▸ **Exercise objective**: Print the lines in the listing below that fall between the line with "Section Mode." and the line with "flat_map (fun i", those two lines included, exactly as they stand and with nothing else.

((

(* ===== verification/BlockClass.v ===== *)
(** The CTR interface of src/enclave/include/bearssl/bearssl_block.h: the class structure
    [br_block_ctr_class], the counter mode of SP 800-38A with a 32-bit big-endian counter,
    and what users of the class rely on. *)
From S2P Require Import Prelude Codec.
From Stdlib Require Import ZArith List Lia Bool.
Import Codec.

(** [struct br_block_ctr_class_]: [run] returns the new counter and the processed data. *)
Record br_block_ctr_class (ctx : Type) := {
  context_size : Z;
  ctr_block_size : Z;
  log_block_size : Z;
  ctr_init : ctx -> list Z -> Z -> ctx;
  ctr_run : ctx -> list Z -> Z -> list Z -> Z * list Z }.
Arguments context_size {ctx}.
Arguments ctr_block_size {ctx}.
Arguments log_block_size {ctx}.
Arguments ctr_init {ctx}.
Arguments ctr_run {ctx}.

(** ** Counter mode *)

Module Ctr.
Section Mode.
(** The block cipher under a fixed key. *)
Variable E : list Z -> list Z.

(** The counter block and the key stream block for counter value [cc]. *)
Definition counter_block (iv : list Z) (cc : Z) : list Z := iv ++ br_enc32be (u32 cc).
Definition stream_block (iv : list Z) (cc : Z) : list Z := E (counter_block iv cc).

Definition keystream (iv : list Z) (cc : Z) (n : nat) : list Z :=
  flat_map (fun i => stream_block iv (cc + Z.of_nat i)) (seq 0 n).

(** Encryption and decryption of [data], the last block possibly partial. *)
Definition crypt (iv : list Z) (cc : Z) (data : list Z) : list Z :=
  xor_bytes data (keystream iv cc ((length data + 15) / 16)).

Lemma keystream_ext iv cc cc' n : u32 cc = u32 cc' -> keystream iv cc n = keystream iv cc' n.
Proof.
  intros H. unfold keystream. apply flat_map_ext. intros i.
  unfold stream_block, counter_block. do 3 f_equal.
  now rewrite <- (wrap_add_l 32 cc), H, wrap_add_l.
Qed.

Lemma keystream_app iv cc n m :
  keystream iv cc (n + m) = keystream iv cc n ++ keystream iv (cc + Z.of_nat n) m.
Proof.
  unfold keystream. rewrite seq_app, flat_map_app. f_equal.
  cbn [Nat.add]. rewrite <- (Nat.add_0_r n) at 1. generalize O as k. revert n.
  induction m as [|m IH]; intros n k; [reflexivity|]. cbn [seq flat_map]. f_equal.
  - f_equal. lia.
  - rewrite <- IH. now replace (n + S k)%nat with (S (n + k)) by lia.
Qed.

(** Splitting at a block boundary, for an [iv] whose stream blocks have full size. *)
Variable iv : list Z.
Hypothesis stream_len : forall cc, length (stream_block iv cc) = 16%nat.

Lemma length_keystream cc n : length (keystream iv cc n) = (16 * n)%nat.
Proof.
  unfold keystream. rewrite (length_flat_map_const 16), length_seq; [reflexivity|].
  intros i. apply stream_len.
Qed.

Lemma crypt_length cc data : length (crypt iv cc data) = length data.
Proof.
  unfold crypt. rewrite length_xor_bytes, length_keystream. apply Nat.min_l.
  pose proof (Nat.div_mod (length data + 15) 16 ltac:(lia)).
  pose proof (Nat.mod_upper_bound (length data + 15) 16 ltac:(lia)). lia.
Qed.

Lemma crypt_app cc k a b : length a = (16 * k)%nat ->
  crypt iv cc (a ++ b) = crypt iv cc a ++ crypt iv (cc + Z.of_nat k) b.
Proof.
  intros L. unfold crypt. rewrite length_app, L.
  replace (16 * k + length b + 15)%nat with (length b + 15 + k * 16)%nat by lia.
  replace (16 * k + 15)%nat with (15 + k * 16)%nat by lia.
  rewrite !Nat.div_add by lia. change (15 / 16)%nat with O. cbn [Nat.add].
  rewrite Nat.add_comm, keystream_app. apply xor_bytes_app. now rewrite length_keystream.
Qed.

Lemma crypt_ext cc cc' data : u32 cc = u32 cc' -> crypt iv cc data = crypt iv cc' data.
Proof. intros H. unfold crypt. f_equal. now apply keystream_ext. Qed.

(** More key stream than needed does not change the result. *)
Lemma crypt_long cc n data : (length data <= 16 * n)%nat ->
  crypt iv cc data = xor_bytes data (keystream iv cc n).
Proof.
  intros L. unfold crypt.
  assert (H : ((length data + 15) / 16 <= n)%nat).
  { transitivity ((16 * n + 15) / 16)%nat; [apply Nat.Div0.div_le_mono; lia|].
    rewrite Nat.mul_comm, Nat.add_comm, Nat.div_add by lia. reflexivity. }
  pose proof (crypt_length cc data) as C. unfold crypt in C. rewrite length_xor_bytes in C.
  set (m := ((length data + 15) / 16)%nat) in *. replace n with (m + (n - m))%nat by lia.
  rewrite keystream_app. symmetry. apply xor_bytes_prefix. lia.
Qed.

Lemma crypt_involutive cc data : crypt iv cc (crypt iv cc data) = data.
Proof.
  unfold crypt at 1. rewrite crypt_length. unfold crypt. apply xor_bytes_involutive.
  pose proof (crypt_length cc data) as C. unfold crypt in C. rewrite length_xor_bytes in C. lia.
Qed.

(** Data at byte position [n] of a longer message. *)
Definition crypt_at (cc : Z) (n : nat) (d : list Z) : list Z :=
  xor_bytes d (skipn n (keystream iv cc ((n + length d + 15) / 16))).

Lemma crypt_at_long cc n N d : (n + length d <= 16 * N)%nat ->
  crypt_at cc n d = xor_bytes d (skipn n (keystream iv cc N)).
Proof.
  intros L. unfold crypt_at. set (m := ((n + length d + 15) / 16)%nat).
  assert (Hm : (n + length d <= 16 * m)%nat) by (unfold m; dlia).
  assert (HN : (m <= N)%nat) by (unfold m; dlia).
  replace N with (m + (N - m))%nat by lia. rewrite keystream_app, skipn_app.
  symmetry. apply xor_bytes_prefix. rewrite length_skipn, length_keystream. lia.
Qed.

Lemma crypt_at_0 cc d : crypt_at cc 0 d = crypt iv cc d.
Proof. reflexivity. Qed.

Lemma crypt_at_app cc n a b : crypt_at cc n (a ++ b) = crypt_at cc n a ++ crypt_at cc (n + length a) b.
Proof.
  set (N := (n + length (a ++ b))%nat). pose proof (length_app a b) as La.
  rewrite !(crypt_at_long cc _ N) by (unfold N; lia).
  rewrite <- (firstn_skipn (length a) (skipn n (keystream iv cc N))), skipn_skipn.
  rewrite xor_bytes_app by (rewrite length_firstn, length_skipn, length_keystream; unfold N; lia).
  f_equal; [|now rewrite (Nat.add_comm (length a))].
  symmetry. apply xor_bytes_prefix. rewrite length_firstn, length_skipn, length_keystream.
  unfold N; lia.
Qed.

Lemma crypt_at_block cc q d : crypt_at cc (16 * q) d = crypt iv (cc + Z.of_nat q) d.
Proof.
  set (N := ((length d + 15) / 16)%nat).
  rewrite (crypt_at_long cc _ (q + N)) by (unfold N; dlia).
  unfold crypt. fold N. rewrite keystream_app, skipn_app, length_keystream.
  rewrite skipn_all2 by (rewrite length_keystream; lia). now rewrite Nat.sub_diag.
Qed.

Lemma crypt_at_inside cc q t d : (t + length d <= 16)%nat ->
  crypt_at cc (16 * q + t) d = xor_bytes d (skipn t (stream_block iv (cc + Z.of_nat q))).
Proof.
  intros L. rewrite (crypt_at_long cc _ (q + 1)) by lia.
  rewrite keystream_app, skipn_app, length_keystream, skipn_all2 by (rewrite length_keystream; lia).
  replace (16 * q + t - 16 * q)%nat with t by lia. cbn [app].
  unfold keystream. cbn [seq flat_map Z.of_nat]. now rewrite Z.add_0_r, app_nil_r.
Qed.

Lemma crypt_at_length cc n d : length (crypt_at cc n d) = length d.
Proof.
  unfold crypt_at. rewrite length_xor_bytes, length_skipn, length_keystream.
  apply Nat.min_l. dlia.
Qed.

Lemma crypt_at_involutive cc n d : crypt_at cc n (crypt_at cc n d) = d.
Proof.
  unfold crypt_at at 1. rewrite crypt_at_length. unfold crypt_at. apply xor_bytes_involutive.
  rewrite length_skipn, length_keystream. dlia.
Qed.

Lemma crypt_nil cc : crypt iv cc [] = [].
Proof. reflexivity. Qed.
End Mode.
End Ctr.

(** What a CTR implementation promises: [keyed c E] says that context [c] is set up for the
    block cipher [E], and [run] then computes counter mode. *)
Class CtrImpl {ctx : Type} (cls : br_block_ctr_class ctx) := {
  keyed : ctx -> (list Z -> list Z) -> Prop;
  keyed_block c E b : keyed c E -> length b = 16%nat -> bytes_ok b ->
    length (E b) = 16%nat /\ bytes_ok (E b);
  run_crypt c E iv cc data : keyed c E ->
    length iv = 12%nat -> bytes_ok iv -> in_range 32 cc -> bytes_ok data ->
    ctr_run cls c iv cc data
    = (u32 (cc + Z.of_nat (length data) / 16), Ctr.crypt E iv cc data) }.
Arguments keyed {ctx} cls {_}.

))

▸ **Expected answer**:
Section Mode.
(** The block cipher under a fixed key. *)
Variable E : list Z -> list Z.

(** The counter block and the key stream block for counter value [cc]. *)
Definition counter_block (iv : list Z) (cc : Z) : list Z := iv ++ br_enc32be (u32 cc).
Definition stream_block (iv : list Z) (cc : Z) : list Z := E (counter_block iv cc).

Definition keystream (iv : list Z) (cc : Z) (n : nat) : list Z :=
  flat_map (fun i => stream_block iv (cc + Z.of_nat i)) (seq 0 n).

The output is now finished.